Her explicit and repeated intention is to show how rules around pollution work in other cultures through an understanding of how they are similar and different to our own rules of pollution. So she contrasts secular politics with magical ritual – a bit like contrasting an apple with a spoon, but useful if one is only interested in the form and not the content. Had Douglas contrasted the secular politics of magical ritual in another culture with the secular politics of magical ritual in our culture, I would not take issue. Her mistake is that she saw magical ritual as political in essence. One look at the hollow rituals of the Catholic Church and it’s easy to see how she made this mistake, although her inability to see that her own analysis is piecemeal is beyond being dignified with rational thought.

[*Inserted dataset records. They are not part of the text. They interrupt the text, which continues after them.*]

(** ** Round-trip idempotence *)

(** C4 (the claim as stated fails). A batch with one creation, applied
    to the empty reference backend and then applied again to the backend
    state the first application produced: both applications succeed, and
    the second one issues the two create calls again. *)
Lemma C4_counterexample :
  let '(r1, p1, w1) := ApplyChanges exampleProvider devRuntime createChanges
                         (start (exampleStore [])) in
  let '(r2, _, w2) := ApplyChanges p1 devRuntime createChanges w1 in
  r1 = inr tt /\ r2 = inr tt
  /\ List.filter isMutation (List.skipn (length (calls w1)) (calls w2))
     = [CallCreateDNSRecord (mkRecord 0 "a.example.com" "A" "1.1.1.1" 300) 123;
        CallCreateDNSRecord (mkRecord 0 "a.example.com" "TXT" ownerToken 300) 123].
Proof. vm_compute. repeat split; reflexivity. Qed.

(** C4 (amended). Round-trip idempotence of single tasks on a backend
    that stores the records as sent, from a store with distinct record
    identifiers and no two records of the same name, type and value:
    applying an update task, or a delete task, and then applying it again
    to the backend state the first application produced issues no
    additional mutation call, and the first application succeeds. A create
    task applied again does issue its create calls again; it succeeds, and
    it leaves the backend state as the first application left it. *)
Theorem C4_task_round_trip (p : MyraSecDNSProvider) (rt : Runtime)
    (old : option endpoint.Endpoint) (ep : endpoint.Endpoint) (w : World MemStore) :
  RangeOrderOK rt ->
  StoreOK (client w) ->
  Forall (fun c => isMutation c = false)
    (issued (processUpdateActions p rt [old] [ep])
       (snd (processUpdateActions p rt [old] [ep] w)))
  /\ Forall (fun c => isMutation c = false)
       (issued (processDeleteActions p rt [ep])
          (snd (processDeleteActions p rt [ep] w)))
  /\ (forall i, Strconv.Atoi (domainId p) = inr i ->
        fst (processUpdateActions p rt [old] [ep] w) = inr tt
        /\ fst (processDeleteActions p rt [ep] w) = inr tt
        /\ fst (processCreateActions p rt [ep] w) = inr tt
        /\ fst (processCreateActions p rt [ep] (snd (processCreateActions p rt [ep] w)))
           = inr tt
        /\ issued (processCreateActions p rt [ep]) (snd (processCreateActions p rt [ep] w))
           = issued (processCreateActions p rt [ep]) w
        /\ client (snd (processCreateActions p rt [ep]
                          (snd (processCreateActions p rt [ep] w))))
           = client (snd (processCreateActions p rt [ep] w))).
Proof.
  intros Hrt Hok.
  destruct (update_task_round_trip p rt old ep w Hrt Hok) as [Hu1 Hu2].
  destruct (delete_task_round_trip p rt ep w Hok) as [Hd1 Hd2].
  split; [exact Hu2 |]. split; [exact Hd2 |].
  intros i Hi.
  destruct (create_task_round_trip p rt ep w i Hi) as (Hc1 & Hc2 & Hc3 & Hc4).
  split; [now apply Hu1 with (i := i) |]. split; [now apply Hd1 with (i := i) |].
  now repeat split.
Qed.

(** The store of the witness is in order. *)
Lemma exampleStore_ok :
  StoreOK (exampleStore [mkRecord 1 "a.example.com" "TXT" ownerToken 300;
                         mkRecord 2 "a.example.com." "A" "1.1.1.1" 300;
                         mkRecord 3 "a.example.com" "A" "2.2.2.2" 60]).
Proof.
  split; [|split].
  - cbn. repeat constructor; cbn; intuition discriminate.
  - intros r Hr. cbn in Hr. destruct Hr as [<- | [<- | [<- | []]]]; cbn; lia.
  - intros r1 r2 H1 H2. cbn in H1, H2.
    destruct H1 as [<- | [<- | [<- | []]]], H2 as [<- | [<- | [<- | []]]];
      vm_compute; intros H; try reflexivity; discriminate.
Defined.

(** An update that deletes one record, corrects one and creates one, and
    its second application. *)
Lemma C4_witness :
  let ep := mkEndpoint "a.example.com" "A" ["2.2.2.2"; "3.3.3.3"] in
  let w := start (exampleStore [mkRecord 1 "a.example.com" "TXT" ownerToken 300;
                                mkRecord 2 "a.example.com." "A" "1.1.1.1" 300;
                                mkRecord 3 "a.example.com" "A" "2.2.2.2" 60]) in
  RangeOrderOK devRuntime
  /\ StoreOK (client w)
  /\ Forall (fun c => isMutation c = false)
       (issued (processUpdateActions exampleProvider devRuntime [None] [ep])
          (snd (processUpdateActions exampleProvider devRuntime [None] [ep] w)))
  /\ Forall (fun c => isMutation c = false)
       (issued (processDeleteActions exampleProvider devRuntime [ep])
          (snd (processDeleteActions exampleProvider devRuntime [ep] w))).
Proof.
  intros ep w.
  destruct (C4_task_round_trip exampleProvider devRuntime None ep w devRuntime_ok
              exampleStore_ok) as (Hu & Hd & _).
  split; [exact devRuntime_ok |]. split; [exact exampleStore_ok |].
  split; [exact Hu | exact Hd].
Defined.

Although I doubt the term “Folk Devil” entered into common parlance until the release of Cohens book in the seventies, Cohen himself points out that this phenomena has been particularly apparent since the WORLD WARS, and it is clearly this phenomena that Douglas is concerned with in “Purity and Danger” when she talks about the ‘interstitial roles’ and ‘failure bias’ in magical practice. In the case of Nazi Germany, for example, an economic crisis lead to the Great Jewish Witch Hunt, in which Jewish people became vilified as the source of social dissolution due to their assumed Economic Sorcery. Satire of the time even shows Nazi leaders dressed in Shamanic clothing, and the presence of both mystical mentalities and institutions was evident in propaganda about the ‘Rule of a 1000 Years’ and in a disrespectful and rudimentary grasp of the philosophy of the ‘Ubermensch’.

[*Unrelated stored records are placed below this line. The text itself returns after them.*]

(** X17.  [EndJourneyView.post] always answers 200 and never touches the
    user rows.  With the session store up, the journey of the subject is no
    longer active afterwards, its window is empty, and the sessions of all
    other subjects are as before.  With the store down the store is as
    before and the answer carries the text of the exception. *)
Theorem end_journey_view_closes_session (db db' : database)
    (srv srv' : Redis.server) (subject : string) (resp : Response) :
  EndJourneyView_post db srv subject = (db', srv', resp) ->
  status resp = 200
  /\ users db' = users db
  /\ (forall kdb, srv = Redis.Up kdb ->
        RedisClient.is_journey_active srv' subject = Ok false
        /\ RedisClient.stored_window srv' subject = []
        /\ forall other, other <> subject -> same_session srv srv' other)
  /\ (srv = Redis.Down ->
        srv' = Redis.Down
        /\ body_get "error" (body resp) = Some (JStr "ConnectionError")).
Proof.
  assert (Hclear : forall r, clear_anomalies db subject = Ok r ->
                             users r.1 = users db).
  { intros r. unfold clear_anomalies.
    destruct (User_objects_get db (username_of subject)); [|discriminate].
    now intros [= <-]. }
  assert (Hfall : forall s e d s' r,
            end_journey_fallback db s subject e = (d, s', r) ->
            status r = 200 /\ users d = users db /\ s' = s
            /\ body_get "error" (body r) = Some (JStr (str_of_exn e))).
  { intros s e d s' r. unfold end_journey_fallback, clear_anomalies_2.
    destruct (clear_anomalies db subject) as [[d' n]|e'] eqn:Hc;
      intros [= <- <- <-]; repeat split.
    exact (Hclear _ eq_refl). }
  unfold EndJourneyView_post. destruct srv as [kdb|].
  - cbn [RedisClient.end_journey RedisClient.connect mbind result_bind
         Py.bind].
    set (kdb' := Redis.DEL _ (Redis.DEL _ kdb)).
    assert (Hsess : RedisClient.is_journey_active (Redis.Up kdb') subject
                    = Ok false
                    /\ RedisClient.stored_window (Redis.Up kdb') subject = []
                    /\ forall other, other <> subject ->
                         same_session (Redis.Up kdb) (Redis.Up kdb') other).
    { unfold kdb', Redis.DEL. split; [|split].
      - unfold RedisClient.is_journey_active, RedisClient.connect,
          Redis.EXISTS. cbn [mbind result_bind Py.bind]. f_equal.
        apply bool_decide_eq_false.
        rewrite lookup_delete_ne by apply location_ne_journey.
        rewrite lookup_delete_eq. now intros [x Hx].
      - unfold RedisClient.stored_window. now rewrite lookup_delete_eq.
      - intros other Hne. apply same_session_lookup.
        + rewrite lookup_delete_ne by apply location_ne_journey.
          rewrite lookup_delete_ne; [reflexivity|].
          intros E. now apply Hne, eq_sym, journey_key_inj.
        + rewrite lookup_delete_ne.
          * now rewrite lookup_delete_ne by apply journey_ne_location.
          * intros E. now apply Hne, eq_sym, location_key_inj. }
    unfold clear_anomalies_1.
    destruct (clear_anomalies db subject) as [[d n]|e] eqn:Hc.
    + intros [= <- <- <-]. split; [reflexivity|].
      split; [exact (Hclear _ eq_refl)|]. split; [intros k _; exact Hsess|].
      discriminate.
    + destruct e;
        try (intros H; apply Hfall in H as (Hst & Hus & -> & _);
             split; [exact Hst|]; split; [exact Hus|];
             split; [intros k _; exact Hsess | discriminate]).
      intros [= <- <- <-]. split; [reflexivity|]. split; [reflexivity|].
      split; [intros k _; exact Hsess | discriminate].
  - cbn [RedisClient.end_journey RedisClient.connect mbind result_bind
         Py.bind].
    intros H. apply Hfall in H as (Hst & Hus & -> & Herr).
    split; [exact Hst|]. split; [exact Hus|]. split; [discriminate|].
    intros _. now split.
Qed.

Lemma filter_negb_idem {X} (f : X -> bool) (l : list X) :
  List.filter (fun a => negb (f a)) (List.filter (fun a => negb (f a)) l)
  = List.filter (fun a => negb (f a)) l.
Proof.
  induction l as [|a l IH]; [reflexivity|].
  simpl. destruct (f a) eqn:E; simpl; [|rewrite E; simpl; f_equal]; exact IH.
Qed.

(** X19.  [ResetAnomaliesView.post], when it does not raise, never touches
    the user rows.  Either it answers 400, for a missing or falsy [user_id],
    and changes nothing; or it answers 200 and has removed exactly the
    alerts whose foreign key is the number given, so that the same request
    sent again finds nothing to delete. *)
Theorem reset_effect (db db' : database) (v : option json) (resp : Response) :
  ResetAnomaliesView_post db v = Ok (db', resp) ->
  users db' = users db
  /\ ((status resp = 400 /\ db' = db /\ truthy v = false)
      \/ exists value pk,
           v = Some value /\ truthy v = true /\ prep_pk value = Ok pk
           /\ status resp = 200
           /\ (forall a, In a (alerts db')
                         <-> In a (alerts db) /\ user_id a <> pk)
           /\ ResetAnomaliesView_post db' v
              = Ok (db',
                    mk_Response 200
                      [("message"%string,
                         JStr ("Successfully deleted 0 anomalies for user "
                                 ++ str_of_json value ++ "."))])).
Proof.
  unfold ResetAnomaliesView_post. destruct v as [value|].
  - destruct (truthy (Some value)) eqn:Ht.
    + destruct (prep_pk value) as [pk|e] eqn:Hpk; [|discriminate].
      cbn [mbind result_bind Py.bind]. unfold delete_alerts_of.
      intros [= <- <-]. split; [reflexivity|]. right.
      exists value, pk. split; [reflexivity|]. split; [reflexivity|].
      split; [exact Hpk|]. split; [reflexivity|]. split.
      * intros a. cbn [alerts]. rewrite filter_In.
        destruct (Z.eqb_spec (user_id a) pk); simpl; intuition congruence.
      * cbn [users alerts]. unfold alerts_of. cbn [alerts].
        rewrite filter_negb_idem.
        rewrite (filter_filter_negb (fun a => user_id a =? pk)).
        reflexivity.
    + intros [= <- <-]. split; [reflexivity|]. left. now repeat split.
  - intros [= <- <-]. split; [reflexivity|]. left. now repeat split.
Qed.

End SmallViews.

(* ===================================================================== *)
(** * Further properties: the tracking view                               *)
(* ===================================================================== *)

Section Tracking.

Import FeatureEngineering MlModels Redis RedisClient Orm Utils Views Spec.

Variable R : Runtime.
Variable json_dumps : Point -> string.
Variable json_loads : string -> option Point.
Variable load_model : AnomalyDetectionModel -> AnomalyDetectionModel * bool.
Variable isoformat : Z -> string.
Variable db_prep_decimal : string -> result string.

Local Abbreviation post :=
  (TrackLocationView_post R json_dumps json_loads load_model isoformat
     db_prep_decimal).
Local Abbreviation record :=
  (record_anomaly db_prep_decimal).
Local Abbreviation point req :=
  (mk_Point (tr_latitude req) (tr_longitude req)
            (isoformat (tr_timestamp req))).

Lemma after_push_list (kdb : keyspace) (u v : string) (l : list string) :
  list_at (location_key u) kdb = Ok l ->
  after_push (Up kdb) u v
  = Up (put_list (location_key u) (last_n 30 (l ++ [v])) kdb).
Proof.
  intros H. unfold after_push, RPUSH, LTRIM. rewrite H.
  cbn [mbind result_bind Py.bind]. rewrite list_at_put_list.
  cbn [mbind result_bind Py.bind].
  now rewrite put_list_put_list, slice_tail.
Qed.

Lemma add_location_point_pushed {A} (dumps : A -> string)
    (loads : string -> option A) (srv srv' : server) (u : string) (x : A)
    (win : list A) :
  add_location_point dumps loads srv u x = Ok (srv', win) ->
  srv' = after_push srv u (dumps x).
Proof.
  intros H. destruct srv as [kdb|]; [|discriminate H].
  apply add_location_point_server in H as (l & Hl & -> & _).
  symmetry. now apply after_push_list.
Qed.

(** The ways in which one request ends. *)
Lemma track_cases (w w' : World) (req : TrackRequest) (resp : TrackResponse) :
  post w req = (w', resp) ->
  (exists e, is_journey_active (w_srv w) (tr_user_id req) = Raise e
             /\ w' = w /\ resp = fallback_response e)
  \/ (is_journey_active (w_srv w) (tr_user_id req) = Ok false
      /\ w' = w /\ resp = no_journey_response)
  \/ (is_journey_active (w_srv w) (tr_user_id req) = Ok true
      /\ w_srv w' = after_push (w_srv w) (tr_user_id req)
                      (json_dumps (point req))
      /\ ((w_db w' = w_db w
           /\ (resp = no_anomaly_response
               \/ exists e, resp = fallback_response e))
          \/ exists window features score r,
               add_location_point json_dumps json_loads (w_srv w)
                 (tr_user_id req) (point req) = Ok (w_srv w', window)
               /\ (2 <= length window)%nat
               /\ extract_features R window = Ok (Some features)
               /\ predict_anomaly load_model (w_model w) features
                  = (w_model w', (true, score))
               /\ record (w_db w) req score = (w_db w', r)
               /\ match r with
                  | Ok alert => resp = anomaly_response score alert
                  | Raise e => resp = fallback_response e
                  end)).
Proof.
  unfold TrackLocationView_post.
  destruct (is_journey_active (w_srv w) (tr_user_id req)) as [[|]|e] eqn:Ha.
  - destruct (add_location_point json_dumps json_loads (w_srv w)
                (tr_user_id req) (point req)) as [[srv window]|e] eqn:Hadd.
    + pose proof (add_location_point_pushed _ _ _ _ _ _ _ Hadd) as Hsrv.
      destruct (Nat.leb_spec 2 (length window)) as [Hlen|Hlen].
      * destruct (extract_features R window) as [[features|]|e] eqn:Hx.
        -- destruct (predict_anomaly load_model (w_model w) features)
             as [ml [[|] score]] eqn:Hp.
           ++ destruct (record (w_db w) req score) as [db r] eqn:Hr.
              destruct r as [alert|e]; intros [= <- <-]; right; right;
                (split; [reflexivity|]); (split; [exact Hsrv|]); right;
                exists window, features, score; eexists;
                (split; [reflexivity|]); (split; [exact Hlen|]);
                (split; [exact Hx|]); (split; [exact Hp|]);
                (split; [exact Hr|]); reflexivity.
           ++ intros [= <- <-]. right; right. split; [reflexivity|].
              split; [exact Hsrv|]. left. split; [reflexivity|]. now left.
        -- intros [= <- <-]. right; right. split; [reflexivity|].
           split; [exact Hsrv|]. left. split; [reflexivity|]. now left.
        -- intros [= <- <-]. right; right. split; [reflexivity|].
           split; [exact Hsrv|]. left. split; [reflexivity|]. right. eauto.
      * intros [= <- <-]. right; right. split; [reflexivity|].
        split; [exact Hsrv|]. left. split; [reflexivity|]. now left.
    + intros [= <- <-]. right; right. split; [reflexivity|].
      split; [reflexivity|]. left. split; [reflexivity|]. right. eauto.
  - intros [= <- <-]. right; left. now repeat split.
  - intros [= <- <-]. left. exists e. now repeat split.
Qed.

Douglas uses witchcraft to demonstrate the sociological processes and effects of magical activity, but she seems confused about what she is doing even herself, for she frequently confuses the politics of magic with magic itself. This is the cause of my suspicion that “Purity and Danger” is too contaminated by the politics of our indigenous institutions to see the woods for the trees when attempting the ever-so-slightly deluded exercise of understanding a culture ‘not in piecemeal’, as Douglas says, or ‘in its totality’ as Malinowski said. Both mistake the map for the territory, but Malinowski at least attempted something innovative. Something so innovative, in fact, it turned out to be a taboo in this culture, and was commonly construed to be an outdated approach simply because it had never been tried. It was Malinowski’s intent to show that magic was an institution in its own right, and was not the forerunner of science, as Durkheim and Douglas understood it. I believe he even campaigned when he could after the WORLD WARS to bring to public awareness the similarities between ‘magical thinking’ and Nazism. Douglas neglects to mention this. She also neglects to mention that Malinowski was perhaps the first anthropologist to apply the principles of social drama to ritual, which is an approach Douglas profits from enormously in her book, particularly through her references to the work of Turner. What she doesn’t neglect is the time honoured ritual of making things up when your weak ego confounds your intellect, and she invents her quote about the Dinka Maleria Ceremony, in which she claims that ‘even’ the witchdoctor ‘urged’ people to visit the western medical centre. I don’t need to analyse this really, since it’s a fiction.

In Conclusion:

Draw your own, and respect yourself enough to admit that you do so.

Mary Douglas - http://www.timesonline.co.uk/tol/comment/obituaries/article1805952.ece

Levy-Bruhl - http://www.britannica.com/eb/article-9048002/Lucien-Levy-BruhlJames

Frazer - Not interest until anthropologists apply his insights to our own culture (see Dr. C. S. Hyatts work for an idea).